The four other countries are Lebanon, Mozambique, Nicaragua and Uganda. Democracy has been undermined in these five countries for years, and it is often the shortcomings in the quality of elections that tipped the balance, the study said.
“These five new autocracies have crossed a threshold that the defective democracies of Honduras, Hungary, Moldova, Niger, the Philippines and Turkey are nearing, though to varying degrees,” the report said.
The study was conducted on 129 countries. The assessment period was from February 1, 2015 to January 31, 2017.
“Due to the worsened quality of elections, the formerly fifty largest democracy is classified as an autocracy again,” reads the report.
The main opposition Bangladesh Nationalist Party (BNP) boycotted last elections held in 2014, demanding poll-time government for free and fair elections.
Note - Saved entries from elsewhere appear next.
(** * ecoQuest: the configuration web service, the display relay and the
      lap-time formatter

    A shallow embedding of four pieces of the ecoQuest telemetry suite:

    - [web-config/node-js/server.js]: the Express handlers
      [GET /api/get-config] and [POST /api/set-lines] and the MQTT
      [message] handler that fills [currentConfig];
    - [web-display/node-js/server.js]: the MQTT [message] handler that
      relays [gps/status] and [car/speed] to the browser, the connection
      handlers and the [initial_state] sent to a browser;
    - the dashboard script: [formatTimeJS], the state its socket handlers
      keep and the angle of the needle;
    - [web-config/node-js/public/script.js]: what the save button checks
      and posts.

    JavaScript values are an inductive type and an exception is [None] in
    the option monad.  The bindings a request's callbacks close over are a
    record; the callbacks are functions on it that return what they sent,
    and an execution is the list of callbacks that ran, in order.  The
    in-memory configuration store and the broker's retained messages are
    finite maps from topic names to payload strings.  [JSON.parse] and
    [JSON.stringify] are an interface of the runtime; [parseInt],
    [parseFloat] and the conversions to strings are written out.

    The first part holds the definitions, the second the facts; the
    theorems that settle a claim of the specification carry its number
    (C1 to C10), the further properties of the code a number X1 to X18. *)

From Stdlib Require Import ZArith QArith Qabs Qround Lia Lqa String Ascii List.
From Stdlib Require Import Decimal DecimalZ DecimalString.
From stdpp Require Import base option list gmap strings.

Import ListNotations.
Local Open Scope string_scope.
Local Open Scope list_scope.
Local Open Scope Z_scope.

(** ** JavaScript numbers

    A Number is NaN, an infinity or a finite value.  Finite values are
    exact rationals kept in lowest terms; the rounding of binary64 and the
    sign of zero are not represented.  So the quotient, product, sum and
    difference below are exact where binary64 rounds them, and the facts
    about a computed value are stated where binary64 leaves it exact
    (integers below 2^53, the floor of a quotient by 60 below 2^53, the
    remainder, which [%] computes exactly) or are facts of order, which
    rounding to nearest preserves. *)

Inductive number : Type :=
| NaN
| Infinity (negative : bool)
| Finite (q : Q).

Definition num_of_Z (z : Z) : number := Finite (inject_Z z).

Definition Qltb (a b : Q) : bool :=
  match Qcompare a b with Lt => true | _ => false end.

(** [x < y] *)
Definition num_lt (x y : number) : bool :=
  match x, y with
  | NaN, _ | _, NaN => false
  | Infinity true, Infinity true => false
  | Infinity true, _ => true
  | _, Infinity true => false
  | Infinity false, _ => false
  | Finite _, Infinity false => true
  | Finite a, Finite b => Qltb a b
  end.

(** [x === y] on numbers *)
Definition num_eqb (x y : number) : bool :=
  match x, y with
  | Infinity a, Infinity b => Bool.eqb a b
  | Finite a, Finite b => Qeq_bool a b
  | _, _ => false
  end.

Definition isNaN (x : number) : bool :=
  match x with NaN => true | _ => false end.

(** [Number.isInteger] *)
Definition Number_isInteger (x : number) : bool :=
  match x with
  | Finite q => Pos.eqb (Qden (Qred q)) 1
  | _ => false
  end.

(** [x / 60] and [x + 1] for the positive finite constants the code uses *)
Definition num_div_pos (x : number) (d : Q) : number :=
  match x with
  | Finite q => Finite (Qred (q / d))
  | other => other
  end.

Definition num_add_fin (x : number) (d : Q) : number :=
  match x with
  | Finite q => Finite (Qred (q + d))
  | other => other
  end.

(** truncation toward zero, as the [%] operator uses it *)
Definition Qtrunc (q : Q) : Z :=
  if Qltb q 0 then Qceiling q else Qfloor q.

(** [x % d] for a positive finite [d]: the result has the sign of [x] *)
Definition num_rem_pos (x : number) (d : Q) : number :=
  match x with
  | Finite q => Finite (Qred (q - inject_Z (Qtrunc (q / d)) * d))
  | _ => NaN
  end.

Definition Math_floor (x : number) : number :=
  match x with
  | Finite q => num_of_Z (Qfloor q)
  | other => other
  end.
(** * Brewvino booking placecards: a shallow embedding of [app.py]

    The development follows the source file top-down:

    - [PyStr]: the Python [str] methods and the one regular expression the
      program uses.  A text is a list of characters with code points below
      256; [str.isspace], [str.lower], [str.upper] and the class [\d] are
      given on the code points below 128, where they are exactly Python's.
      Python also treats characters beyond 127 as blanks, digits or cased
      letters; the embedding does not, so every statement about an arbitrary
      text carries the hypothesis [PyStr.is_ascii];
    - [Normalizers]: [capitalize_customer_name], [extract_table_numbers]
      and [calculate_end_time], the latter with its [try]/[except] blocks and
      a model of [datetime.strptime] for the four formats it tries;
    - [Layout]: [get_default_specs], [create_single_card] and the page
      loop of [generate_placecards], with the two ReportLab calls that can
      raise on what they are given ([colors.toColor] and the [Paragraph]
      constructor) as parameters;
    - [App]: [load_design_specs], [generate_preview_card],
      [validate_csv_structure] and the control flow of [main] as a trace of
      Streamlit calls;
    - [Spec]: the vocabulary of the specification the theorems are stated
      in, and sample inputs.

    Lengths in points (floating point products such as [card_height * 0.25])
    are left out of the card and page structures; everything else a
    definition mentions is taken from the function it names. *)

From Stdlib Require Import Bool Arith ZArith QArith List Ascii String Lia.
From Stdlib Require Import DecimalString.
Import ListNotations.

Local Open Scope string_scope.
Local Open Scope list_scope.
Local Open Scope nat_scope.

(* ===================================================================== *)
(** ** Python strings *)
(* ===================================================================== *)

Module PyStr.

(** Code point of a character. *)
Definition ord (c : ascii) : nat := nat_of_ascii c.

(** A text of 7-bit ASCII characters: the texts on which the functions
    below are Python's. *)
Definition is_ascii_char (c : ascii) : bool := ord c <? 128.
The next election is due in December 2018.
Based in Gütersloh, Germany, Bertelsmann Stiftung is an independent foundation under private law. It was founded in 1977 by Reinhard Mohn.
The average quality of worldwide democracy, governance and market economy fell to its lowest level in 21 years with much of the decline happening in free societies, it said.
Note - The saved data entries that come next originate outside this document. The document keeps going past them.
(** Whatever else runs, a [userDecrypt] that fulfils returns the plaintext the
    gateway gave for its own request. *)
Lemma userDecrypt_wp tid request l :
  wp tid (decrypted_for tid request) (Decryption.userDecrypt request) l.
Proof.
  unfold Decryption.userDecrypt. cbn. intros this.
  destruct (dec_initialized (decryption this)); cbn; [|exact I].
  destruct (signer this) as [sgn|]; cbn; [|exact I].
  intros l1 [x|e]; cbn; [|exact I]. intros client.
  intros l2 [inst|e]; cbn; [|exact I].
  intros [eip712|e]; cbn; [|exact I].
  intros [domain|e]; cbn; [|exact I].
  intros [types|e]; cbn; [|exact I].
  intros [reencrypt|e]; cbn; [|exact I].
  intros [message|e]; cbn; [|exact I].
  intros l3 [signature|e]; cbn; [|exact I].
  intros l4 [decryptedValue|e]; cbn; [|exact I].
  intros [now|e]; cbn; [|exact I].
  exists inst, signature. cbn.
  apply elem_of_app. left. apply elem_of_app. right. apply list_elem_of_singleton.
  reflexivity.
Qed.

Lemma wp_weaken {A : Type} tid (Q Q2 : A -> list entry -> Prop) (p : prog A) :
  (forall a l, Q a l -> Q2 a l) -> forall l, wp tid Q p l -> wp tid Q2 p l.
Proof.
  intros HQ.
  induction p as [a|e|k IH|g k IH|c k IH|c k IH|k IH]; intros l H; cbn in *; auto.
Qed.

Lemma batchUserDecrypt_inv env w requests schedule :
  pool_inv (length requests)
    (run env (Promise_all env (Decryption.batchUserDecrypt requests) w) schedule).
Proof.
  apply run_inv.
  replace (length requests) with (length (Decryption.batchUserDecrypt requests))
    by apply length_map.
  apply Promise_all_inv.
Qed.

Lemma outcome_of_rejected {A : Type} (s : pool A) i e :
  outcome_of s i = Some (Rejected e) ->
  tasks s !! i = Some (Settled (Rejected e)) \/
  tasks s !! i = Some (Delivered (Rejected e)).
Proof.
  unfold outcome_of.
  destruct (tasks s !! i) as [[c k|k|o|o]|]; intros [=]; subst; auto.
Qed.

(** The outcome of a task does not change once it has settled. *)
Lemma outcome_of_step {A : Type} env (s : pool A) i j o :
  outcome_of s i = Some o -> outcome_of (step env s j) i = Some o.
Proof.
  unfold outcome_of. intros Hi.
  destruct (tasks s !! j) as [t|] eqn:Hj; [|unfold step; rewrite Hj; exact Hi].
  destruct (decide (j = i)) as [->|Hne].
  - rewrite Hj in Hi. destruct t as [c k|k|o2|o2]; try discriminate.
    + rewrite (step_settled env s i o2 Hj).
      rewrite list_lookup_insert_eq by (eapply lookup_lt_Some, Hj). exact Hi.
    + unfold step. rewrite Hj, Hj. exact Hi.
  - destruct t as [c k|k|o2|o2].
    + rewrite (step_waiting env s j c k Hj). cbn.
      rewrite list_lookup_insert_ne by exact Hne. exact Hi.
    + rewrite (step_paused env s j k Hj). cbn.
      rewrite list_lookup_insert_ne by exact Hne. exact Hi.
    + rewrite (step_settled env s j o2 Hj).
      rewrite list_lookup_insert_ne by exact Hne. exact Hi.
    + unfold step. rewrite Hj. exact Hi.
Qed.

Lemma outcome_of_run {A : Type} env (schedule : list nat) : forall (s : pool A) i o,
  outcome_of s i = Some o -> outcome_of (run env s schedule) i = Some o.
Proof.
  induction schedule as [|j schedule IH]; intros s i o H; [exact H|].
  rewrite run_cons. apply IH, outcome_of_step, H.
Qed.

(** Under [Promise.all], a rejected task excludes fulfilment, and rejects the
    whole once its rejection has been seen. *)
Lemma rejected_task_rejects_all {A : Type} n (s : pool A) i e :
  pool_inv n s ->
  outcome_of s i = Some (Rejected e) ->
  (forall results, promise s <> Some (Fulfilled results)) /\
  (seen s i = true \/ quiescent s = true ->
   exists e2 j, promise s = Some (Rejected e2) /\ outcome_of s j = Some (Rejected e2)).
Proof.
  intros [_ _ _ Hp] Hi.
  assert (forall results, promise s <> Some (Fulfilled results)) as Hno.
  { intros results Heq. rewrite Heq in Hp.
    apply outcome_of_rejected in Hi. rewrite Hp, list_lookup_fmap in Hi.
    destruct (results !! i); cbn in Hi; destruct Hi as [[=]|[=]]. }
  split; [exact Hno|]. intros Hq.
  assert (tasks s !! i = Some (Delivered (Rejected e))) as Hd.
  { apply outcome_of_rejected in Hi as [Hi|Hi]; [exfalso|exact Hi].
    destruct Hq as [Hq|Hq].
    - unfold seen in Hq. rewrite Hi in Hq. discriminate.
    - unfold quiescent in Hq. rewrite forallb_forall in Hq.
      specialize (Hq (Settled (Rejected e))). cbn in Hq.
      assert (false = true) as Hx; [|discriminate].
      apply Hq, list_elem_of_In, list_elem_of_lookup. eauto. }
  destruct (promise s) as [[results|e2]|] eqn:Hps.
  - destruct (Hno results eq_refl).
  - destruct Hp as [j Hj]. exists e2, j. split; [reflexivity|].
    unfold outcome_of. rewrite Hj. reflexivity.
  - destruct Hp as [_ Hnone]. destruct (Hnone i e Hd).
Qed.

(** C4.  [batchUserDecrypt] is all-or-nothing: under every schedule and every
    behaviour of the outside world, once the decryption of one request has
    failed the batch never fulfils, with any list of results; it is rejected,
    with the error of a failed request, as soon as [Promise.all] has seen that
    failure, and at the latest when all requests have settled, which the
    scheduler can always bring about. *)
Theorem batchUserDecrypt_all_or_nothing env w requests schedule i e :
  let s := run env (Promise_all env (Decryption.batchUserDecrypt requests) w) schedule in
  outcome_of s i = Some (Rejected e) ->
  (forall results, promise s <> Some (Fulfilled results)) /\
  (seen s i = true \/ quiescent s = true ->
   exists e2 j, promise s = Some (Rejected e2) /\ outcome_of s j = Some (Rejected e2)) /\
  (exists more,
     quiescent (run env s more) = true /\
     exists e2, promise (run env s more) = Some (Rejected e2)).
Proof.
  intros s Hi.
  pose proof (batchUserDecrypt_inv env w requests schedule) as Hinv. fold s in Hinv.
  destruct (rejected_task_rejects_all _ s i e Hinv Hi) as [Hno Hrej].
  split; [exact Hno|]. split; [exact Hrej|].
  destruct (pool_settles env s) as [more Hq]. exists more. split; [exact Hq|].
  destruct (rejected_task_rejects_all (length requests) (run env s more) i e) as [_ H2].
  - apply run_inv, Hinv.
  - apply outcome_of_run, Hi.
  - destruct (H2 (or_intror Hq)) as (e2 & _ & He2 & _). exists e2. exact He2.
Qed.

Lemma batchUserDecrypt_all_or_nothing_witness :
  let s := run env_refuse_b
             (Promise_all env_refuse_b
                (Decryption.batchUserDecrypt [request_a; request_b; request_c])
                (ready_world sample_config))
             (round_robin 3 6) in
  outcome_of s 0
  = Some (Fulfilled {| result_value := VNum 100; timestamp := VObj 27 |}) /\
  (forall results, promise s <> Some (Fulfilled results)) /\
  exists e2 j, promise s = Some (Rejected e2) /\ outcome_of s j = Some (Rejected e2).
Proof.
  intros s. split; [vm_compute; reflexivity|].
  destruct (batchUserDecrypt_all_or_nothing env_refuse_b (ready_world sample_config)
              [request_a; request_b; request_c] (round_robin 3 6) 1
              (new_Error "Failed to decrypt value: Error: permission denied"))
    as [H1 H2].
  - vm_compute. reflexivity.
  - destruct H2 as [H2 _]. split; [exact H1|]. apply H2. right. vm_compute. reflexivity.
Defined.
The report categories 58 countries as autocracies while 71 as democracies. The last survey painted a better picture with 55 autocracies and 74 democracies.
In the democracy index, Bangladesh along with Russia ranked 80, out of the 129 countries reviewed.
"Only Burkina Faso and Sri Lanka were making significant progress towards democracy," says the report.
In South Asia, the position of Pakistan is lower than Bangladesh. Pakistan ranks 98.
"It is not so much the slight increase in the number of autocracies that is worrying. More problematic is the fact that civil rights are being curtailed and the rule of law undermined in an increasing number of democracies as well,” the report noted.
Commenting on the findings, CEO Aart De Geus of the institution said, “Many rulers try to cement their claim to leadership through repressive measures. However, in the long run, ruling by coercion and not by dialog always leads to a dead end."
The research group that has been regularly conducting survey since 2006 excluded from its study mature democracies of North America, Europe, Japan, Australia and elsewhere.
Only Burkina Faso and Sri Lanka were making significant progress towards democracy during the period under review. By contrast, there are a total of 13 countries, including Mozambique, Turkey and Yemen, where the political situation has become significantly worse. Five of these 13 countries no longer meet minimum standards for democracy: Bangladesh, Lebanon, Mozambique, Nicaragua and Uganda, where democracy has been gradually undermined for years, are under autocratic rule. It was often shortcomings in the quality of elections that tipped the balance,” reads the report.